Comentário de professor sobre estupro: Cremec diz que não "há clareza" no código de ética sobre "emissão de opinião"

Professor de Medicina em Juazeiro do Norte falou que "se o estupro é inevitável, relaxa e goza". Cremec afirmou que vai apurar o caso e saber se ação confere ferimento do código de ética

20:48 | Out. 01, 2020

Por: Matheus Facundo
Fachada da sede do Cremec, no bairro Joaquim Távora (foto: Mauri Melo / O POVO)

O Conselho Regional de Medicina do Estado do Ceará (Cremec) afirmou que está em fase inicial de análise do caso do professor de um curso de Medicina de Juazeiro do Norte que pediu demissão após fazer um comentário sobre estupro durante uma aula. Tendo em vista que nenhuma denúncia foi formalizada sobre a ação do docente, o presidente da entidade, Helvécio Neves Feitosa, informou que uma apuração minuciosa deve ser feita com base no código de ética da profissão, que inclusive não possui dispositivos claros sobre "emissão de opinião" fora da relação médico-paciente.

"Bora para acabar logo, né? É aquela coisa assim: se o estupro é inevitável, relaxa e goza. Para acabar logo e ficar livre logo disso daí", disse o professor Samir Samaan Filho em aula virtual. O conselho irá ponderar se o comentário de alguma forma configura algum indício de enquadramento no código de ética, "pois existem coisas que são mais de competência penal do que de conselho".

"É muito claro quando há uma falta de ética com pacientes, mas com relação a emissão de opinião, mas o que a pessoa afirma fora do exercício da Medicina na relação médico-paciente não é tão claro nos dispositivos do conselho", pontua Neves em entrevista ao O POVO. O presidente do Cremec afirma ainda que a entidade não emite "pré-julgamentos", devendo haver direito de ampla defesa para não gerar algum tipo de suspeição durante a apuração dos fatos.

O único artigo do código de ética médica que fala sobre a prática da docência também envereda para as relações entre médicos e pacientes, não dispondo de informações específicas sobre o que acontece no ambiente da sala de aula. "Praticar a Medicina, no exercício da docência, sem o consentimento do paciente ou de seu representante legal, sem zelar por sua dignidade e privacidade ou discriminando aqueles que negarem o consentimento solicitado", diz o texto.

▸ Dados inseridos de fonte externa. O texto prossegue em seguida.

Lemma relayed_chunks (stream : ReadableStream) (ops : list ResOp) :
  ops = streaming_headers ++ (relay_effect stream).2 ->
  written ops = chunks stream
  /\ ends ops = match ending stream with StreamClosed => 1%nat | StreamErrored _ => 0%nat end.
Proof.
  intros ->. destruct stream as [cs [|err]].
  - change (relay_effect {| chunks := cs; ending := StreamClosed |}).2
      with ((ResWrite <$> cs) ++ [ResEnd]).
    rewrite !written_app, !ends_app, written_writes, ends_writes. simpl.
    by rewrite app_nil_r.
  - destruct cs as [|c cs]; [done|].
    change (relay_effect {| chunks := c :: cs; ending := StreamErrored err |}).2
      with (ResWrite <$> c :: cs).
    by rewrite written_app, ends_app, written_writes, ends_writes.
Qed.

(** C6. Whatever the producer stream, relaying it adds to the response
    exactly its chunks, each written once and in the order delivered; when
    the producer signals its end the response is ended exactly once, after
    the last chunk (the bare [res.end()] is not called when the stream
    breaks; a stream that breaks before its first chunk is answered with
    status 500 and [res.end(body)], one that breaks later is left open).
    The callbacks of the langchain variant likewise turn the tokens and the
    end signal fired by the producer into response calls one for one, in
    the order fired. *)
Theorem relay_preserves_order (stream : ReadableStream) (st : HState) :
  let st' := final_state (NodeStream.relay stream st) in
  written (res st') = written (res st) ++ chunks stream
  /\ ends (res st')
     = (ends (res st) + match ending stream with StreamClosed => 1 | _ => 0 end)%nat
  /\ (ending stream = StreamClosed ->
      res st' = res st ++ (ResWrite <$> chunks stream) ++ [ResEnd])
  /\ (forall fired,
        res (final_state (NodeChain.run_callbacks fired st))
        = res st ++ (callback_op <$> fired))
  /\ res (final_state (NodeChain.run_callbacks ((LLMNewToken <$> chunks stream) ++ [LLMEnd]) st))
     = res st ++ (ResWrite <$> chunks stream) ++ [ResEnd].
Proof.
  intros st'. unfold st'. clear st'. rewrite relay_run. unfold final_state, extend. simpl.
  split; [|split; [|split; [|split]]].
  - unfold written. rewrite omap_app. f_equal. fold (written (relay_effect stream).2).
    destruct stream as [cs [|err]]; unfold relay_effect; simpl.
    + unfold written. rewrite omap_app. fold (written (ResWrite <$> cs)).
      rewrite written_writes. simpl. by rewrite app_nil_r.
    + destruct cs as [|c cs]; [done|]. apply (written_writes (c :: cs)).
  - rewrite ends_app. f_equal.
    destruct stream as [cs [|err]]; unfold relay_effect; simpl.
    + rewrite ends_app, ends_writes. reflexivity.
    + destruct cs as [|c cs]; [done|]. apply (ends_writes (c :: cs)).
  - intros Hclosed. destruct stream as [cs e]. simpl in Hclosed. subst e. reflexivity.
  - intros fired. by rewrite run_callbacks_run.
  - rewrite run_callbacks_run. simpl. by rewrite fmap_app, <- list_fmap_compose.
Qed.

Lemma relay_preserves_order_witness :
  res (final_state (NodeStream.relay
         {| chunks := ["The"; " answer"; " is"; " 4."]; ending := StreamClosed |}
         (initial true)))
  = [ResWrite "The"; ResWrite " answer"; ResWrite " is"; ResWrite " 4."; ResEnd].
Proof.
  destruct (relay_preserves_order
              {| chunks := ["The"; " answer"; " is"; " 4."]; ending := StreamClosed |}
              (initial true)) as (_ & _ & Hclosed & _).
  rewrite (Hclosed eq_refl). reflexivity.
Defined.

(** A stream that breaks after two chunks: both are written, in order, and
    the response is never ended. *)
Example relay_broken_stream :
  res (final_state (NodeStream.relay
         {| chunks := ["The"; " answer"]; ending := StreamErrored (OtherError "reset") |}
         (initial true)))
  = [ResWrite "The"; ResWrite " answer"].
Proof. reflexivity. Qed.
(** ** The types reported for every address of the destination *)

(** X11. A well-formed Notification of type Send yields one event per
    address of the mail's destination, in order - none when the mail has no
    destination.  Each is of type SENT, for that address, with no
    description, reject reason, mta_response, user agent or click url. *)
Theorem X11_send_per_destination
        (ses_event sns_message : json) (addresses : list json) :
  well_formed_notification ses_event sns_message addresses ->
  getfirst ses_event ["eventType"; "notificationType"]
           (JStr "<<type missing>>") = Ok (JStr "Send") ->
  exists events,
    tracking_esp_to_anymail_events ses_event sns_message = Ok events
    /\ List.length events = List.length addresses
    /\ Forall2
         (fun address event =>
            event_type event = PyEventType EventType.SENT
            /\ recipient event = PyJson address
            /\ description event = PyNone
            /\ reject_reason event = PyNone
            /\ mta_response event = PyNone
            /\ user_agent event = PyNone
            /\ click_url event = PyNone)
         addresses events.
Proof.
  intros Hwf Htype.
  destruct (common_props_shape _ _ _ Hwf)
    as (ev & sm & event_id & message_id & md & tags & ts & -> & -> & Hc).
  unfold tracking_esp_to_anymail_events, rbind.
  rewrite Hc, Htype. compute_literals. rewrite py_get_dict.
  unfold props_of_event_type, rbind. compute_literals.
  rewrite comprehension_over_map.
  events_over addresses
    (fun (address : json) (event : AnymailTrackingEvent) =>
       event_type event = PyEventType EventType.SENT
       /\ recipient event = PyJson address
       /\ description event = PyNone
       /\ reject_reason event = PyNone
       /\ mta_response event = PyNone
       /\ user_agent event = PyNone
       /\ click_url event = PyNone).
  apply Forall_forall. intros address _. build_event.
Qed.
(** * Card-transaction validation and partition: a shallow embedding

    Embeds [src/lambda/models.py] (the [CardTransaction] model and
    [validate_record]) and the core of [src/lambda/app.py]
    ([_build_output_keys] and the row loop / emit step of [handler]).

    Python values are modelled as follows.
    - [str] is a Rocq [string]; every [ascii] stands for one code point
      below U+0100 (code points above that are outside the model).
    - a [dict] keyed by field names is a [gmap string _]; the insertion
      order of a dict is not kept.
    - an exception is a value of [exn], carried by the [outcome] monad.
    - an output line is the JSON document it holds ([json]), not its
      characters.

    The reads and writes of S3, the decoding of the CSV object and the
    two [print] calls of [handler] are outside the embedding: the rows
    read and the [put_object] calls made are its input and output. *)

From Stdlib Require Import ZArith Ascii String List Lia Bool.
From stdpp Require Import base option list gmap strings.

Set Warnings "-register-all".

Local Open Scope Z_scope.

(** ** Python primitives *)

Module Py.

(** [str.isspace] on one character, for the code points below U+0100:
    TAB..CR, FS..US, SPACE, NEL and NBSP. *)
Definition isspace (c : ascii) : bool :=
  let n := N_of_ascii c in
  ((9 <=? n)%N && (n <=? 13)%N) || ((28 <=? n)%N && (n <=? 32)%N)
  || (n =? 133)%N || (n =? 160)%N.

Fixpoint lstrip (s : string) : string :=
  match s with
  | EmptyString => EmptyString
  | String c r => if isspace c then lstrip r else s
  end.

Fixpoint rstrip (s : string) : string :=
  match s with
  | EmptyString => EmptyString
  | String c r =>
      match rstrip r with
      | EmptyString => if isspace c then EmptyString else String c EmptyString
      | r' => String c r'
      end
  end.

(** [s.strip()] *)
Definition strip (s : string) : string := rstrip (lstrip s).

(** Truth value of a string: [not s] holds exactly for the empty string. *)
Definition truthy (s : string) : bool :=
  match s with EmptyString => false | String _ _ => true end.

(** [len(s)] *)
Definition len (s : string) : Z := Z.of_nat (String.length s).

(** [s[:n]] for [n >= 0]. *)
Fixpoint slice_to (n : nat) (s : string) : string :=
  match n, s with
  | O, _ => EmptyString
  | S n', String c r => String c (slice_to n' r)
  | S _, EmptyString => EmptyString
  end.

(** [s[n:]] for [n >= 0]. *)
Fixpoint slice_from (n : nat) (s : string) : string :=
  match n, s with
  | O, _ => s
  | S n', String _ r => slice_from n' r
  | S _, EmptyString => EmptyString
  end.

(** [s.endswith(suffix)]: the last [len(suffix)] characters are [suffix]. *)
Definition endswith (s suffix : string) : bool :=
  (String.length suffix <=? String.length s)%nat
  && String.eqb (slice_from (String.length s - String.length suffix) s) suffix.

(** [s[:-k]] for [k > 0]: a negative bound counts from the end and is
    clamped at the start of the string. *)
Definition drop_last (k : nat) (s : string) : string :=
  slice_to (String.length s - k) s.

(** Built-in exceptions raised by the embedded code. *)
Inductive exn :=
| ValueError (msg : string)
| TypeError (msg : string).

Definition class_name (e : exn) : string :=
  match e with
  | ValueError _ => "ValueError"
  | TypeError _ => "TypeError"
  end.

(** A computation that returns a value or propagates an exception. *)
Inductive outcome (A : Type) :=
| Return (a : A)
| Raise (e : exn).
Arguments Return {A} a.
Arguments Raise {A} e.

Definition bind {A B} (m : outcome A) (k : A -> outcome B) : outcome B :=
  match m with
  | Return a => k a
  | Raise e => Raise e
  end.
(** * Graph-colouring IPC: supervisor (Owner) and generator (Producer)

    A shallow embedding of [02-Shared-Memory-Synchronisation]:
    [common.h], [generator.c] and [supervisor.c].

    - C [int] and [long] values are [Z]; conversions that can wrap are
      written out ([to_int]).
    - C arrays are lists accessed through [arr_get] / [arr_set], which
      return [None] where the C access would be out of bounds.
    - The C library ([strtol], [sscanf], [getopt], [rand]) and the
      operating system (semaphores, shared memory) are modelled by their
      documented behaviour.
    - The processes are small-step transition systems over the shared
      region and the three semaphores; one transition per shared-memory
      access or system call of the source. *)

From Stdlib Require Import ZArith List String Ascii Lia Bool.
From stdpp Require Import base numbers list.
Import ListNotations.
Open Scope Z_scope.

(* ================================================================== *)
(** * C basics *)

Module C.

Definition INT_MAX : Z := 2147483647.
Definition INT_MIN : Z := -2147483648.
Definition LONG_MAX : Z := 9223372036854775807.
Definition LONG_MIN : Z := -9223372036854775808.
Definition EXIT_SUCCESS : Z := 0.
Definition EXIT_FAILURE : Z := 1.
Definition EINTR : Z := 4.
Definition EINVAL : Z := 22.
Definition ERANGE : Z := 34.
Definition EOF : Z := -1.

(** [(int) x] for a [long] x: reduction modulo 2^32 into the [int] range. *)
Definition to_int (x : Z) : Z := (x + 2147483648) mod 4294967296 - 2147483648.

(** [a[i]] as an rvalue; [None] when [i] is outside the array. *)
Definition arr_get {A} (a : list A) (i : Z) : option A :=
  if 0 <=? i then a !! Z.to_nat i else None.

(** [a[i] = x]; [None] when [i] is outside the array. *)
Definition arr_set {A} (a : list A) (i : Z) (x : A) : option (list A) :=
  if (0 <=? i) && (i <? Z.of_nat (length a))
  then Some (<[Z.to_nat i := x]> a) else None.

End C.

(* ================================================================== *)
(** * The C library functions the two programs call *)

Module Libc.
Import C.

Definition isspace (c : ascii) : bool :=
  let n := nat_of_ascii c in
  (n =? 32)%nat || ((9 <=? n)%nat && (n <=? 13)%nat).

Definition isdigit (c : ascii) : bool :=
  let n := nat_of_ascii c in (48 <=? n)%nat && (n <=? 57)%nat.

Definition digit_value (c : ascii) : Z := Z.of_nat (nat_of_ascii c) - 48.

Fixpoint skip_spaces (s : string) : string :=
  match s with
  | String c r => if isspace c then skip_spaces r else s
  | EmptyString => s
  end.

(** Longest prefix of decimal digits, accumulated on [acc]; the
    unread rest is returned with it. *)
Fixpoint scan_digits (s : string) (acc : Z) : Z * string :=
  match s with
  | String c r =>
      if isdigit c then scan_digits r (10 * acc + digit_value c) else (acc, s)
  | EmptyString => (acc, s)
  end.

Definition starts_with_digit (s : string) : bool :=
  match s with String c _ => isdigit c | EmptyString => false end.

(** Optional sign in front of the digits. *)
Definition take_sign (s : string) : bool * string :=
  match s with
  | String c r =>
      if Ascii.eqb c "-" then (true, r)
      else if Ascii.eqb c "+" then (false, r)
      else (false, s)
  | EmptyString => (false, s)
  end.

(** The subject sequence of a decimal conversion: white space, sign,
    digits.  [None] when there is no digit (no conversion). *)
Definition scan_decimal (s : string) : option (Z * string) :=
  let (neg, d) := take_sign (skip_spaces s) in
  if starts_with_digit d then
    let (m, rest) := scan_digits d 0 in
    Some (if neg then - m else m, rest)
  else None.

Record strtol_result := {
  st_value : Z;       (* the returned long *)
  st_endptr : string; (* what [*endptr] points at *)
  st_errno : Z        (* errno after the call, 0 before it *)
}.

(** [strtol(nptr, &endptr, 10)] called with [errno == 0].
    Out-of-range values are clamped and set ERANGE.  When no conversion
    is performed 0 is returned and [endptr] is [nptr]; ISO C leaves
    errno alone there and POSIX allows EINVAL: [einval_noconv] selects
    the C library (false: glibc, true: musl and the BSDs). *)
Definition strtol (einval_noconv : bool) (nptr : string) : strtol_result :=
  match scan_decimal nptr with
  | Some (x, rest) =>
      if LONG_MAX <? x then
        {| st_value := LONG_MAX; st_endptr := rest; st_errno := ERANGE |}
      else if x <? LONG_MIN then
        {| st_value := LONG_MIN; st_endptr := rest; st_errno := ERANGE |}
      else {| st_value := x; st_endptr := rest; st_errno := 0 |}
  | None =>
      {| st_value := 0; st_endptr := nptr;
         st_errno := if einval_noconv then EINVAL else 0 |}
  end.

(** A value outside [long] is clamped as by [strtol]; what [%d] stores
    is its conversion to [int]. *)
Definition clamp_long (x : Z) : Z :=
  if LONG_MAX <? x then LONG_MAX else if x <? LONG_MIN then LONG_MIN else x.

(** [sscanf(arg, "%d-%d", &a, &b)] with [a0], [b0] the previous contents
    of the two variables: the value returned and the contents of the
    variables afterwards.  The value is the number of conversions done,
    or EOF when the input ends before the first conversion starts (an
    empty or all-blank argument).  Characters after the second number
    are not looked at. *)
Definition sscanf_d_dash_d (arg : string) (a0 b0 : Z) : Z * Z * Z :=
  match scan_decimal arg with
  | None =>
      match skip_spaces arg with
      | EmptyString => (EOF, a0, b0)
      | String _ _ => (0, a0, b0)
      end
  | Some (a, rest) =>
      let a' := to_int (clamp_long a) in
      match rest with
      | String c rest' =>
          if Ascii.eqb c "-" then
            match scan_decimal rest' with
            | Some (b, _) => (2, a', to_int (clamp_long b))
            | None => (1, a', b0)
            end
          else (1, a', b0)
      | EmptyString => (1, a', b0)
      end
  end.

End Libc.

Os prejuízos da fala do professor

Após a gravação da aula online onde o professor proferiu o comentário sobre estupro vir à tona nas redes sociais nessa terça-feira, 29, a Faculdade de Medicina Estácio de Sá de Juazeiro do Norte emitiu nota em suas redes sociais lamentando o caso e informando que Samaan já não fazia mais parte do quadro de docentes. A instituição disse ainda estar à disposição dos alunos e aluas,

Para Socorro Osterne, doutora em Serviço Social e professora da Universidade Estadual do Ceará (Uece), o desligamento do ortopedista da faculdade não foi suficiente para reverter os prejuízos que a fala do educador pode ter causado. “O impacto do lugar de fala de um professor é muito importante porque ele exerce um poder pelo saber, pelo convencimento, pela persuasão”, diz.

“Ele pode não ter feito de caso pensado essa agressão à turma. Mas a fala desse professor representa o machismo cultural que vive impregnado na cabeça das pessoa, independente da questão da condição social, de classe ou de gênero”, diz. O discurso do ortopedista alimenta o machismo e dominação masculina como algo totalmente natural. “Quando ele fala isso é uma violência simbólica. Alguém pode achar que é piada, anedota, mas a linguagem do cotidiano vai alicerçando a cultura machista”, defende.